Stone lithography is known as the chemical print method and is based on the principle that oil and water don’t mix. Prints are made using a lithographic sandstone treated with gum arabic and etched with acid on the parts of the stone not treated with a waxy medium. The process was used in late 19th century advertising and map reproduction and taken up by a number of artists, most notably Toulouse-Lautrec. A very specific sandstone is normally employed due to its chemical composition and porosity but this masterclass sets out to see if and why sand/cement mixes and other found stones on the UCL site might hold the potential for image making. The masterclass will be led by expert stone lithographic printmaker Katherine van Uyrecht who will be joined by a UCL geoarchaeologist and material scientist to get to grips with how and why some stones work and others don't.

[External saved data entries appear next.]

(** The insertion of [(v, id)] into a well-formed sorted chain of buckets of
    one field: the new chain is well-formed and sorted and holds one more
    entry. *)
Lemma add_to_buckets_spec (L : list Bucket.t) (v id : Z) :
  Forall bucket_ok L -> StronglySorted below L ->
  Z.of_nat (length (all_entries L)) < 65535 -> is_u32 v -> is_u32 id ->
  exists L', add_to_buckets (enc <$> L) f v id = Ok (enc <$> L') /\
    Forall bucket_ok L' /\ StronglySorted below L' /\ all_entries L' ≡ₚ (v, id) :: all_entries L.
Proof.
  intros Hok Hs Hsz Hv Hid.
  assert (Hu : Forall base_u32 L) by (eapply Forall_impl; [exact Hok|]; exact bucket_ok_u32).
  pose proof (new_bucket_ok v id Hv Hid) as Hnb.
  destruct (split_at_value L v) as [Hmiss|(L1 & b & L2 & -> & Hbv & H2)].
  - (* no bucket of the field starts at or below [v] *)
    exists (new_bucket v id :: L). split; [|split; [by constructor|split]].
    + unfold add_to_buckets. rewrite (locate_miss L v Hv Hu Hmiss). cbv zeta beta iota.
      rewrite add_empty. cbv beta iota.
      pose proof (upsert_enc [] L (new_bucket v id) Hu Hv (Forall_nil_2 _) Hmiss) as E.
      rewrite !app_nil_l in E. exact (f_equal Ok E).
    + constructor; [exact Hs|]. eapply Forall_impl; [exact Hmiss|]. intros c Hc.
      apply (below_of_sub _ c [(v, id)] Hnb); [by rewrite new_bucket_entries|by constructor].
    + rewrite all_entries_cons, new_bucket_entries. reflexivity.
  - apply Forall_app in Hok as [Hok1 Hok2]. apply Forall_cons in Hok2 as [Hb Hok2].
    pose proof (bucket_ok_u32 b Hb) as Hbu.
    assert (H1 : Forall (fun c => base_value c < base_value b) L1).
    { apply Forall_forall. intros c Hc.
      apply (StronglySorted_app_1_elem_of below L1 (b :: L2) c b Hs Hc). by left. }
    assert (Hb2 : Forall (below b) L2).
    { apply StronglySorted_app_1_r, StronglySorted_cons in Hs as [Hb2 _]. exact Hb2. }
    assert (Hxs : Forall (fun c => Forall (fun e => e.1 < base_value c) ((v, id) :: entries b)) L2).
    { apply Forall_forall. intros c Hc. rewrite Forall_forall in H2, Hb2.
      constructor; [exact (H2 c Hc)|]. exact (proj2 (Hb2 c Hc)). }
    assert (Hloc : locate (enc <$> (L1 ++ b :: L2)) f v = Some (length L1)).
    { apply locate_hit; [exact Hv|exact Hu|apply ss_before, Hs|exact Hbv|exact H2]. }
    assert (Hbe : Forall (fun e => base_value b <= e.1 <= base_value b + MAX_DELTA /\ e.1 < 2^32 /\ is_u32 e.2)
                    (entries b)) by exact (bucket_ok_entries b Hb).
    destruct (Z.leb_spec (v - base_value b) MAX_DELTA) as [Hd|Hd].
    + (* [b] covers [v] *)
      pose proof (length_ids_le L1 L2 b Hb) as Hlb.
      assert (Hdes : deserialize (serialize b) (base_value b) = Ok b).
      { destruct Hb as (Hl & _ & _ & Hdb & _ & Hi & Hbm).
        apply deserialize_serialize; [exact Hl| |exact Hi|exact Hbm|lia].
        eapply Forall_impl; [exact Hdb|]. simpl. tauto. }
      assert (Hfind : find_exact (enc <$> (L1 ++ b :: L2)) (make_bucket_key f (base_value b)) = Some (length L1)).
      { apply find_exact_hit; [exact Hu|exact H1]. }
      assert (Hpre : add_to_buckets (enc <$> (L1 ++ b :: L2)) f v id =
                 (if (MAX_SIZE <=? length (ids b))%nat then
                    if (slide_cut b =? length (deltas b))%nat then
                      b' <- Bucket.add b v id ;; Ok (put_current (enc <$> (L1 ++ b :: L2)) (length L1) (serialize b'))
                    else
                      lr <- split_insert b (slide_cut b) v id ;;
                      Ok (upsert (put_current (enc <$> (L1 ++ b :: L2)) (length L1) (serialize lr.1))
                             (make_bucket_key f (base_value lr.2)) (serialize lr.2))
                  else b' <- Bucket.add b v id ;; Ok (put_current (enc <$> (L1 ++ b :: L2)) (length L1) (serialize b')))).
      { unfold add_to_buckets. rewrite Hloc, lookup_enc_cons. cbv zeta beta iota.
        rewrite has_prefix_bucket, parse_make_bucket_key by exact Hbu.
        rewrite (proj2 (Z.leb_le _ _) Hbv), (proj2 (Z.leb_le _ _) Hd). cbn [andb]. cbv beta iota.
        rewrite Hfind, lookup_enc_cons. cbv beta iota. rewrite Hdes. reflexivity. }
      rewrite Hpre. clear Hpre.
      assert (Hin : base_value b <= v <= base_value b + MAX_DELTA) by lia.
      destruct (Nat.leb_spec MAX_SIZE (length (ids b))) as [Hfull|Hfull];
        [destruct (Nat.eqb_spec (slide_cut b) (length (deltas b))) as [Hcut|Hcut]|].
      * (* saturated, no value boundary: the bucket grows past [MAX_SIZE] *)
        destruct (add_bucket_ok b v id Hb Hin Hv Hid) as (b' & Ha & Hb' & Hbase' & Hp' & _).
        exists (L1 ++ [b'] ++ L2). rewrite Ha. cbv beta iota.
        split; [by rewrite (put_current_enc L1 L2 b b' Hbase')|].
        split; [apply Forall_app; split; [exact Hok1|constructor; [exact Hb'|exact Hok2]]|].
        split.
        { apply (ss_replace L1 L2 [b'] b ((v, id) :: entries b) Hs); [constructor; constructor| |exact Hxs].
          constructor; [|constructor]. split; [exact Hb'|split; [lia|exact (sub_perm b b' v id Hp')]]. }
        rewrite !all_entries_app, !all_entries_cons. simpl. rewrite Hp'. solve_Permutation.
      * (* saturated: the slide split *)
        destruct (split_bucket_ok b v id Hb Hfull Hcut Hin Hv Hid) as
          (left & right & Hsp & Hokl & Hokr & Hbl & Hbr & Hlr & Hsubl & Hsubr & Hp).
        assert (Hr2 : Forall (fun c => base_value right < base_value c) L2).
        { apply Forall_forall. intros c Hc. rewrite Forall_forall in Hxs.
          exact (proj1 (below_of_sub right c _ Hokr Hsubr (Hxs c Hc))). }
        assert (Hul : Forall base_u32 ((L1 ++ [left]) ++ L2)).
        { rewrite <- app_assoc. apply Forall_app in Hu as [Hu1 Hu2]. apply Forall_cons in Hu2 as [_ Hu2].
          apply Forall_app. split; [exact Hu1|constructor; [exact (bucket_ok_u32 left Hokl)|exact Hu2]]. }
        exists (L1 ++ [left; right] ++ L2). rewrite Hsp. cbn [fst snd]. cbv beta iota.
        split.
        { rewrite (put_current_enc L1 L2 b left Hbl).
          replace (L1 ++ left :: L2) with ((L1 ++ [left]) ++ L2) by (by rewrite <- app_assoc).
          rewrite (upsert_enc (L1 ++ [left]) L2 right Hul (bucket_ok_u32 right Hokr)); [|apply Forall_app; split|exact Hr2].
          - by rewrite <- app_assoc.
          - eapply Forall_impl; [exact H1|]. simpl. lia.
          - constructor; [lia|constructor]. }
        split; [apply Forall_app; split; [exact Hok1|constructor; [exact Hokl|constructor; [exact Hokr|exact Hok2]]]|].
        split.
        { apply (ss_replace L1 L2 [left; right] b ((v, id) :: entries b) Hs); [exact (ss_pair _ _ Hlr)| |exact Hxs].
          constructor; [split; [exact Hokl|split; [lia|exact Hsubl]]|].
          constructor; [split; [exact Hokr|split; [lia|exact Hsubr]]|constructor]. }
        rewrite !all_entries_app, !all_entries_cons. simpl. rewrite (app_assoc (entries left) (entries right)), Hp. solve_Permutation.
      * (* below [MAX_SIZE]: a plain insertion *)
        destruct (add_bucket_ok b v id Hb Hin Hv Hid) as (b' & Ha & Hb' & Hbase' & Hp' & _).
        exists (L1 ++ [b'] ++ L2). rewrite Ha. cbv beta iota.
        split; [by rewrite (put_current_enc L1 L2 b b' Hbase')|].
        split; [apply Forall_app; split; [exact Hok1|constructor; [exact Hb'|exact Hok2]]|].
        split.
        { apply (ss_replace L1 L2 [b'] b ((v, id) :: entries b) Hs); [constructor; constructor| |exact Hxs].
          constructor; [|constructor]. split; [exact Hb'|split; [lia|exact (sub_perm b b' v id Hp')]]. }
        rewrite !all_entries_app, !all_entries_cons. simpl. rewrite Hp'. solve_Permutation.
    + (* [v] is beyond the reach of [b]: a new bucket after it *)
      assert (Hbn : below b (new_bucket v id)).
      { split; [cbn; unfold MAX_DELTA in Hd; lia|].
        eapply Forall_impl; [exact Hbe|]. cbn. intros e He. unfold MAX_DELTA in *. lia. }
      assert (Hul : Forall base_u32 ((L1 ++ [b]) ++ L2)) by (by rewrite <- app_assoc).
      exists (L1 ++ [b; new_bucket v id] ++ L2). split.
      { unfold add_to_buckets. rewrite Hloc, lookup_enc_cons. cbv zeta beta iota.
        rewrite has_prefix_bucket, parse_make_bucket_key by exact Hbu.
        rewrite (proj2 (Z.leb_le _ _) Hbv), (proj2 (Z.leb_gt _ _) Hd). cbn [andb]. cbv beta iota.
        rewrite add_empty. cbv beta iota.
        assert (E : upsert (enc <$> (L1 ++ [b]) ++ L2) (make_bucket_key f (base_value (new_bucket v id)))
                      (serialize (new_bucket v id)) = enc <$> ((L1 ++ [b]) ++ new_bucket v id :: L2)).
        { apply upsert_enc; [exact Hul|exact Hv| |exact H2]. apply Forall_app. split.
          - eapply Forall_impl; [exact H1|]. cbn. unfold MAX_DELTA in Hd. lia.
          - constructor; [cbn; unfold MAX_DELTA in Hd; lia|constructor]. }
        rewrite <- !app_assoc in E. exact (f_equal Ok E). }
      split; [apply Forall_app; split; [exact Hok1|constructor; [exact Hb|constructor; [exact Hnb|exact Hok2]]]|].
      split.
      { apply (ss_replace L1 L2 [b; new_bucket v id] b ((v, id) :: entries b) Hs); [exact (ss_pair _ _ Hbn)| |exact Hxs].
        constructor; [split; [exact Hb|split; [lia|exact (sub_refl_cons b v id)]]|].
        constructor; [split; [exact Hnb|split; [cbn; lia|exact (sub_new b v id)]]|constructor]. }
      rewrite !all_entries_app. cbn [app]. rewrite !all_entries_cons, new_bucket_entries. solve_Permutation.
Qed.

This session is part of a wider project called Urban Alchemy and is the work of UCL Chemistry Leverhulme artist in residence Hilary Powell. She explores the material stories and processes of urban change through imaginative salvage and chemical print experiments. Roofing zinc becomes an etching plate from which portraits of those removing this zinc from the rooftops of London's ever changing skyline emerge. Slate and bricks become ink and plywood hoardings are transformed through woodcut.
A book of these stories and experiments will be launched in the UCL construction workers canteen with an associated exhibition of prints moving out onto the surrounding hoardings, opening on Wednesday 24th June, 5-9pm at UCL Construction Welfare Building canteen, (adjacent to Bloomsbury Theatre) Gordon Street, WC1A 0AH
Click here to book for the book launch.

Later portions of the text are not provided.